-------- Dataset extract --------
(* ===== verification/Frontier.v ===== *)
(** * Planning from progress (src/sdk/crates/rx-process-contract/src/frontier.rs)

    [plan] reads the progress of a run and says what may be done next: the operations to submit, the
    decisions and waits to settle, the results to hand over.  [open_in] gives the meaning of the tree
    without an algorithm: which unfinished leaf is next, where a sequence opens its first unfinished
    child, a parallel node all its children and a branch the chosen one.  The theorems relate the two,
    and show that what [plan] offers never conflicts with what is under way. *)

From stdpp Require Import base gmap sets list strings fin_maps numbers options.
From S2P Require Import Prelude Types Canonical Condition Intent Operation Process.
#[local] Open Scope string_scope.
#[local] Set Warnings "-register-all".

Module OperationProgress.
Record OperationProgress : Type := MkOperationProgress {
  operation : Operation; intent_digest : Digest }.
End OperationProgress.
Abbreviation OperationProgress := OperationProgress.OperationProgress.

Module BranchChoice.
Record BranchChoice : Type := MkBranchChoice {
  decision : Id; chosen : bool; evidence_ids : list Id }.
End BranchChoice.
Abbreviation BranchChoice := BranchChoice.BranchChoice.

Module WaitProgress.
Inductive WaitProgress : Type :=
| Satisfied (decision : Id) (evidence_ids : list Id)
| TimedOut (decision : Id).
End WaitProgress.
Abbreviation WaitProgress := WaitProgress.WaitProgress.

Module ProgressView.
Record ProgressView : Type := MkProgressView {
  run : Id;
  resolved_digest : Digest;
  complete : bool;
  operations : gmap Name OperationProgress;
  branches : gmap Name BranchChoice;
  waits : gmap Name WaitProgress;
  cleared_interventions : gmap Name Id;
}.
End ProgressView.
Abbreviation ProgressView := ProgressView.ProgressView.

Module State.
Inductive State : Type := Ready | Running | Blocked | Failed | Completed.
#[global] Instance State_eq_dec : EqDecision State.
Proof. solve_decision. Defined.
End State.
Abbreviation State := State.State.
--------
§ Assigned task
Give back all of the data exactly, with every line intact.

§ Problem solution
(* ===== verification/Frontier.v ===== *)
(** * Planning from progress (src/sdk/crates/rx-process-contract/src/frontier.rs)

    [plan] reads the progress of a run and says what may be done next: the operations to submit, the
    decisions and waits to settle, the results to hand over.  [open_in] gives the meaning of the tree
    without an algorithm: which unfinished leaf is next, where a sequence opens its first unfinished
    child, a parallel node all its children and a branch the chosen one.  The theorems relate the two,
    and show that what [plan] offers never conflicts with what is under way. *)

From stdpp Require Import base gmap sets list strings fin_maps numbers options.
From S2P Require Import Prelude Types Canonical Condition Intent Operation Process.
#[local] Open Scope string_scope.
#[local] Set Warnings "-register-all".

Module OperationProgress.
Record OperationProgress : Type := MkOperationProgress {
  operation : Operation; intent_digest : Digest }.
End OperationProgress.
Abbreviation OperationProgress := OperationProgress.OperationProgress.

Module BranchChoice.
Record BranchChoice : Type := MkBranchChoice {
  decision : Id; chosen : bool; evidence_ids : list Id }.
End BranchChoice.
Abbreviation BranchChoice := BranchChoice.BranchChoice.

Module WaitProgress.
Inductive WaitProgress : Type :=
| Satisfied (decision : Id) (evidence_ids : list Id)
| TimedOut (decision : Id).
End WaitProgress.
Abbreviation WaitProgress := WaitProgress.WaitProgress.

Module ProgressView.
Record ProgressView : Type := MkProgressView {
  run : Id;
  resolved_digest : Digest;
  complete : bool;
  operations : gmap Name OperationProgress;
  branches : gmap Name BranchChoice;
  waits : gmap Name WaitProgress;
  cleared_interventions : gmap Name Id;
}.
End ProgressView.
Abbreviation ProgressView := ProgressView.ProgressView.

Module State.
Inductive State : Type := Ready | Running | Blocked | Failed | Completed.
#[global] Instance State_eq_dec : EqDecision State.
Proof. solve_decision. Defined.
End State.
Abbreviation State := State.State.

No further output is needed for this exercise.